From Whittingham’s consistent involvement with Newman Center ministries to Banecker’s role as president of the Newman Center while an undergraduate, the center consistently attracts Catholics looking to develop their faith as students.

Often, the decision to discern for the priesthood comes as jarring to friends, especially non-Catholic ones.

“My Penn friends were among the most surprised when I entered the priesthood,” Martin said, though they are extremely supportive of him.

According to a recent interview with Stephen Colbert, Martin even jokingly referenced some of his Jewish friends from Penn giving him advice on which items to give up for Lent, the Christian liturgical season of fasting and repentance.

Fangmeyer’s friends, many of them not Catholic, supported his process of discernment and even have grown accustomed to using specific Catholic terminology.

“I had to explain it to some of my friends who aren’t Catholic by analogy,” Fangmeyer said. He described the added time he would spend thinking about the priesthood to the extra time one would spend with a girlfriend. Except his girlfriend in this case would be Jesus, he said.

Of his process of discernment — “It’s been well-received by my close friends,” he said.

Being Catholic at a Secular University

The Catholic community at Penn, though active in ministry and service, does not dominate campus conversation.
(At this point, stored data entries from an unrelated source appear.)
(** Assignment keeps the keys in place and puts a new key last. *)
Lemma keys_set k v d :
  ODict.keys (ODict.set k v d) =
    match ODict.get k d with
    | Some _ => ODict.keys d
    | None => ODict.keys d ++ [k]
    end.
Proof.
  unfold ODict.keys. induction d as [|[k' v'] d IH]; csimpl; [done|].
  destruct (String.eqb k k') eqn:Hk; csimpl; [done|].
  rewrite IH. by destruct (ODict.get k d).
Qed.

Lemma NoDup_keys_set k v d :
  NoDup (ODict.keys d) → NoDup (ODict.keys (ODict.set k v d)).
Proof.
  intros Hnd. rewrite keys_set.
  destruct (ODict.get k d) eqn:Hg; [done|].
  apply NoDup_app. split_and!; [done| |apply NoDup_singleton].
  intros x Hx ->%list_elem_of_singleton. by apply get_None in Hg.
Qed.
End ODictFacts.
End ODictFacts.

(** ** [sorted] with [reverse=True] *)

Section SortedFacts.
Context {A : Type} (key : A → float).
Implicit Types (x y : A) (l : list A).

Lemma insert_desc_perm x l : insert_desc key x l ≡ₚ x :: l.
Proof.
  induction l as [|y l IH]; simpl; [done|].
  destruct (PrimFloat.ltb (key x) (key y)); [|done].
  rewrite IH. apply Permutation_swap.
Qed.

Lemma sorted_desc_perm l : sorted_desc key l ≡ₚ l.
Proof.
  induction l as [|x l IH]; simpl; [done|].
  unfold sorted_desc in *. simpl. by rewrite insert_desc_perm, IH.
Qed.

Lemma sorted_desc_elem x l : x ∈ sorted_desc key l ↔ x ∈ l.
Proof. by rewrite sorted_desc_perm. Qed.

Lemma sorted_desc_length l : length (sorted_desc key l) = length l.
Proof. by rewrite sorted_desc_perm. Qed.

Lemma insert_desc_HdRel x y l :
  desc key y x → HdRel (desc key) y l → HdRel (desc key) y (insert_desc key x l).
Proof.
  intros Hyx Hl. destruct l as [|z l]; simpl; [by constructor|].
  destruct (PrimFloat.ltb (key x) (key z)); constructor; [|done].
  by inversion Hl.
Qed.

Lemma insert_desc_Sorted x l :
  PyFloat.not_nan (key x) → Forall (fun y => PyFloat.not_nan (key y)) l →
  Sorted (desc key) l → Sorted (desc key) (insert_desc key x l).
Proof.
  intros Hx Hl Hs. induction l as [|y l IH]; simpl.
  - by repeat constructor.
  - apply Forall_cons in Hl as [Hy Hl]. apply Sorted_inv in Hs as [Hs Hhd].
    destruct (PrimFloat.ltb (key x) (key y)) eqn:Hlt.
    + constructor; [by apply IH|].
      apply insert_desc_HdRel; [|done]. by apply FloatOrder.lt_le.
    + constructor; [by constructor|]. constructor.
      by apply FloatOrder.not_lt_le.
Qed.

(** Without [nan] keys the result is in descending key order. *)
Lemma sorted_desc_Sorted l :
  Forall (fun y => PyFloat.not_nan (key y)) l → Sorted (desc key) (sorted_desc key l).
Proof.
  induction 1 as [|x l Hx Hl IH]; simpl; [constructor|].
  apply insert_desc_Sorted; [done| |done].
  fold (sorted_desc key l). by rewrite sorted_desc_perm.
Qed.

(** Stability: the elements whose key equals [k] keep their order. *)
Lemma insert_desc_filter_eq (k : float) x l :
  filter (fun y => PrimFloat.eqb (key y) k = true) (insert_desc key x l) =
  filter (fun y => PrimFloat.eqb (key y) k = true) (x :: l).
Proof.
  induction l as [|y l IH]; simpl; [done|].
  destruct (PrimFloat.ltb (key x) (key y)) eqn:Hlt; [|done].
  rewrite (filter_cons _ y), IH, !(filter_cons _ x), (filter_cons _ y).
  destruct (decide (PrimFloat.eqb (key x) k = true)) as [Hxk|]; [|done].
  destruct (decide (PrimFloat.eqb (key y) k = true)) as [Hyk|]; [|done].
  exfalso. apply FloatOrder.eqb_le in Hxk as [_ Hkx].
  apply FloatOrder.eqb_le in Hyk as [Hyk _].
  pose proof (FloatOrder.le_trans _ _ _ Hyk Hkx) as Hyx.
  apply FloatOrder.lt_not_le in Hlt. unfold PyFloat.le in Hyx. congruence.
Qed.

Lemma sorted_desc_stable (k : float) l :
  filter (fun y => PrimFloat.eqb (key y) k = true) (sorted_desc key l) =
  filter (fun y => PrimFloat.eqb (key y) k = true) l.
Proof.
  induction l as [|x l IH]; [done|].
  unfold sorted_desc in *. simpl.
  by rewrite insert_desc_filter_eq, !filter_cons, IH.
Qed.
End SortedFacts.

(** ** The merge loop *)

Section Merge.
Implicit Types (h : SearchHit) (hits : list SearchHit) (d : string)
  (merged : ODict.t SearchHit).
Import ODictFacts.

Lemma first_seen_ext (s1 s2 ids : list string) :
  (∀ x, x ∈ s1 ↔ x ∈ s2) → first_seen s1 ids = first_seen s2 ids.
Proof.
  revert s1 s2. induction ids as [|d ids IH]; intros s1 s2 Hs; simpl; [done|].
  destruct (decide (d ∈ s1)) as [H1|H1], (decide (d ∈ s2)) as [H2|H2];
    try (by apply Hs in H1); try (by apply Hs in H2).
  - by apply IH.
  - f_equal. apply IH. intros x. rewrite !elem_of_cons. by rewrite Hs.
Qed.

Lemma first_seen_elem (seen ids : list string) x :
  x ∈ first_seen seen ids ↔ x ∈ ids ∧ x ∉ seen.
Proof.
  revert seen. induction ids as [|d ids IH]; intros seen; simpl.
  - split; [by intros ?%elem_of_nil | by intros [?%elem_of_nil _]].
  - destruct (decide (d ∈ seen)) as [Hd|Hd].
    + rewrite IH, elem_of_cons. naive_solver.
    + rewrite !elem_of_cons, IH, not_elem_of_cons.
      destruct (decide (x = d)); naive_solver.
Qed.

Lemma first_seen_NoDup (seen ids : list string) : NoDup (first_seen seen ids).
Proof.
  revert seen. induction ids as [|d ids IH]; intros seen; simpl.
  - constructor.
  - destruct (decide (d ∈ seen)); [apply IH|].
    constructor; [|apply IH].
    rewrite first_seen_elem, not_elem_of_cons. naive_solver.
Qed.

Lemma keys_merge_step merged h :
  ODict.keys (merge_step merged h) =
    if decide (id h ∈ ODict.keys merged) then ODict.keys merged
    else ODict.keys merged ++ [id h].
Proof.
  unfold merge_step, ensure.
  destruct (ODict.get (id h) merged) as [m|] eqn:Hg.
  - rewrite Hg, keys_set, Hg.
    rewrite decide_True; [done|]. apply get_is_Some. by eexists.
  - rewrite get_set_eq, keys_set, get_set_eq, keys_set, Hg.
    rewrite decide_False; [done|]. by apply get_None.
Qed.

Lemma get_merge_step merged h d :
  ODict.get d (merge_step merged h) =
    if decide (id h = d)
    then Some (fold_hit h (default (new_hit d) (ODict.get d merged)))
    else ODict.get d merged.
Proof.
  unfold merge_step, ensure. case_decide as Hd.
  - subst d. destruct (ODict.get (id h) merged) as [m|] eqn:Hg.
    + by rewrite Hg, get_set_eq.
    + by rewrite !get_set_eq.
  - destruct (ODict.get (id h) merged) as [m|] eqn:Hg.
    + by rewrite Hg, get_set_ne.
    + by rewrite get_set_eq, !get_set_ne.
Qed.

Lemma keys_foldl_merge hits : ∀ merged,
  ODict.keys (foldl merge_step merged hits) =
    ODict.keys merged ++ first_seen (ODict.keys merged) (id <$> hits).
Proof.
  induction hits as [|h hits IH]; intros merged; csimpl.
  - by rewrite app_nil_r.
  - rewrite IH, keys_merge_step.
    destruct (decide (id h ∈ ODict.keys merged)); [done|].
    rewrite <- app_assoc. simpl. do 2 f_equal.
    apply first_seen_ext. intros x. set_solver.
Qed.

Lemma get_foldl_merge hits : ∀ merged d,
  ODict.get d (foldl merge_step merged hits) =
    match hits_of d hits with
    | [] => ODict.get d merged
    | hs => Some (foldl (fun m h => fold_hit h m)
                    (default (new_hit d) (ODict.get d merged)) hs)
    end.
Proof.
  unfold hits_of.
  induction hits as [|h hits IH]; intros merged d; simpl; [done|].
  rewrite IH, get_merge_step, filter_cons.
  destruct (decide (id h = d)) as [Hd|Hd]; simpl.
  - by destruct (filter _ hits).
  - done.
Qed.

(** The keys of [merged] are the documents of the input, each once, in
    the order of their first hit. *)
Lemma keys_merge_hits hits :
  ODict.keys (merge_hits hits) = first_seen [] (id <$> hits).
Proof. unfold merge_hits. by rewrite keys_foldl_merge. Qed.

Lemma NoDup_keys_merge_hits hits : NoDup (ODict.keys (merge_hits hits)).
Proof. rewrite keys_merge_hits. apply first_seen_NoDup. Qed.

Lemma elem_keys_merge_hits hits d :
  d ∈ ODict.keys (merge_hits hits) ↔ d ∈ id <$> hits.
Proof.
  rewrite keys_merge_hits, first_seen_elem.
  split; [by intros [? _] | intros ?; split; [done | apply not_elem_of_nil]].
Qed.

(** The value under a key is the fold of the hits of that document. *)
Lemma get_merge_hits hits d :
  ODict.get d (merge_hits hits) =
    match hits_of d hits with
    | [] => None
    | hs => Some (fold_doc d hs)
    end.
Proof. unfold merge_hits. by rewrite get_foldl_merge. Qed.

Lemma elem_merge_hits hits d m :
  (d, m) ∈ merge_hits hits ↔ hits_of d hits ≠ [] ∧ m = fold_doc d (hits_of d hits).
Proof.
  split.
  - intros Hin. apply elem_get in Hin; [|apply NoDup_keys_merge_hits].
    rewrite get_merge_hits in Hin.
    destruct (hits_of d hits) eqn:Hh; [done|]. by injection Hin as <-.
  - intros [Hne ->]. apply get_Some_elem. rewrite get_merge_hits.
    by destruct (hits_of d hits).
Qed.

Lemma fold_hit_id h m : id (fold_hit h m) = id m.
Proof. done. Qed.

Lemma fold_doc_id d hs : id (fold_doc d hs) = d.
Proof.
  unfold fold_doc. generalize (eq_refl : id (new_hit d) = d).
  generalize (new_hit d). induction hs as [|h hs IH]; intros m Hm; simpl; [done|].
  by apply IH.
Qed.

Lemma fold_doc_meta d hs : meta (fold_doc d hs) = None.
Proof.
  unfold fold_doc. generalize (eq_refl : meta (new_hit d) = None).
  generalize (new_hit d). induction hs as [|h hs IH]; intros m Hm; simpl; [done|].
  by apply IH.
Qed.
End Merge.

(** ** The scoring loop and the result *)

Section Aggregate.
Context (hits : list SearchHit) (w_text w_vector : float)
  (rrf_k max_passages_per_doc : Z).
Implicit Types (d : string) (m : SearchHit) (out : list SearchHit).

Local Abbreviation run :=
  (aggregate_search_hits hits w_text w_vector rrf_k max_passages_per_doc).
Local Abbreviation score_of :=
  (rrf_score w_text w_vector rrf_k (text_rank hits) (vector_rank hits)).
Local Abbreviation step :=
  (score_doc w_text w_vector rrf_k max_passages_per_doc
     (text_rank hits) (vector_rank hits)).

Lemma hits_of_nonempty d : hits_of d hits ≠ [] ↔ d ∈ id <$> hits.
Proof.
  unfold hits_of. split.
  - destruct (filter _ hits) as [|h hs] eqn:Hf; [done|]. intros _.
    assert (h ∈ filter (fun h => id h = d) hits) as Hin by (rewrite Hf; left).
    apply list_elem_of_filter in Hin as [<- Hin].
    by apply list_elem_of_fmap_2.
  - intros (h & -> & Hin)%list_elem_of_fmap Hnil.
    assert (h ∈ filter (fun h0 => id h0 = id h) hits) as Hf
      by (by apply list_elem_of_filter).
    rewrite Hnil in Hf. by apply elem_of_nil in Hf.
Qed.

Lemma step_Ok d m m' :
  (d, m) ∈ merge_hits hits →
  step (d, m) = Ok m' ↔
    ∃ s, score_of d = Ok s ∧ m' = merged_doc hits max_passages_per_doc d s.
Proof.
  intros [Hne ->]%elem_merge_hits. unfold score_doc, merged_doc.
  rewrite fold_doc_id, fold_doc_meta.
  destruct (score_of d) as [s|e]; simpl.
  - split; [intros [= <-]; by eexists | by intros (s' & [= <-] & ->)].
  - split; [done | by intros (s' & ? & _)].
Qed.

Lemma run_Ok out :
  run = Ok out ↔
    ∃ scored, Forall2 (fun e m' => step e = Ok m') (merge_hits hits) scored
              ∧ out = sorted_desc score scored.
Proof.
  unfold aggregate_search_hits, ODict.items.
  destruct (mapM _ _) as [scored|e] eqn:Hm; simpl.
  - apply mapM_Ok in Hm. split.
    + intros [= <-]. by exists scored.
    + intros (scored' & H2 & ->). apply mapM_Ok in Hm, H2. congruence.
  - split; [done|]. intros (scored' & H2 & ->). apply mapM_Ok in H2. congruence.
Qed.

(** The hits of the result: one per document of the input, built from
    the hits of that document. *)
Lemma run_elem out m' :
  run = Ok out →
  m' ∈ out ↔
    ∃ d s, d ∈ id <$> hits ∧ score_of d = Ok s
           ∧ m' = merged_doc hits max_passages_per_doc d s.
Proof.
  intros (scored & H2 & ->)%run_Ok. rewrite sorted_desc_elem. split.
  - intros [i Hi]%list_elem_of_lookup.
    destruct (Forall2_lookup_r _ _ _ _ _ H2 Hi) as ([d m] & He & Hstep).
    apply list_elem_of_lookup_2 in He.
    pose proof He as [Hne _]%elem_merge_hits.
    apply step_Ok in Hstep as (s & Hs & ->); [|done].
    exists d, s. by rewrite <- hits_of_nonempty.
  - intros (d & s & Hd & Hs & ->). apply hits_of_nonempty in Hd.
    assert ((d, fold_doc d (hits_of d hits)) ∈ merge_hits hits) as Hin
      by (by apply elem_merge_hits).
    pose proof Hin as [i Hi]%list_elem_of_lookup.
    destruct (Forall2_lookup_l _ _ _ _ _ H2 Hi) as (m'' & Hm'' & Hstep).
    apply step_Ok in Hstep as (s' & Hs' & ->); [|done].
    apply list_elem_of_lookup_2 in Hm''. congruence.
Qed.

Lemma scored_ids scored :
  Forall2 (fun e m' => step e = Ok m') (merge_hits hits) scored →
  id <$> scored = ODict.keys (merge_hits hits).
Proof.
  assert (∀ l, Forall (fun e => e ∈ merge_hits hits) l →
            ∀ scored, Forall2 (fun e m' => step e = Ok m') l scored →
                      id <$> scored = l.*1) as Hgen.
  { intros l Hl scored' HF. induction HF as [|[d m] m' l scored' Hs _ IH]; [done|].
    apply Forall_cons in Hl as [Hin Hl]. csimpl. rewrite IH by done.
    apply step_Ok in Hs as (s & _ & ->); done. }
  intros H2. unfold ODict.keys. erewrite Hgen; [done| |done].
  by apply Forall_forall.
Qed.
Catholics were a “very vibrant minority” during his time at Penn, Whittingham said. Still, Catholic holidays received less attention than their Jewish counterparts, he said, with few students skipping class to take off on Good Friday — the day in which Catholics commemorate the crucifixion of Jesus Christ — as opposed to students skipping class for major Jewish holidays.

“Catholics almost had fear of standing out,” he said.

Banecker doesn’t recall an “anti-Catholic bias” on campus, referring instead to an “anti-belief bias.” He found the skepticism surrounding traditional religious beliefs a beneficial way to challenge his intellectual convictions.

“Sometimes [debate] is a good thing,” he said.

Martin attributes Penn’s secularity to its founding as a practical institution.

“It’s the difference between being founded as a seminary — as some of the other Ivies were — and [being] founded by Ben Franklin. He was a practical guy,” he said.

Sometimes, Catholic pride ran strong on campus due to a few committed leaders.

While Whittingham was a student, he remembers 2007 College alumnus Stephen Danley holding a “mass club” on Sunday nights at Saint Agatha-Saint James Church on 38th and Chestnut streets. Danley, also a member of the varsity basketball team, would fill four to five pews with his friends for the 9 p.m. mass.

He was “pretty passionate about his Catholic faith,” Whittingham said.

As are the Penn Quakers, as few as they may be, declaring their lives in service to the faith.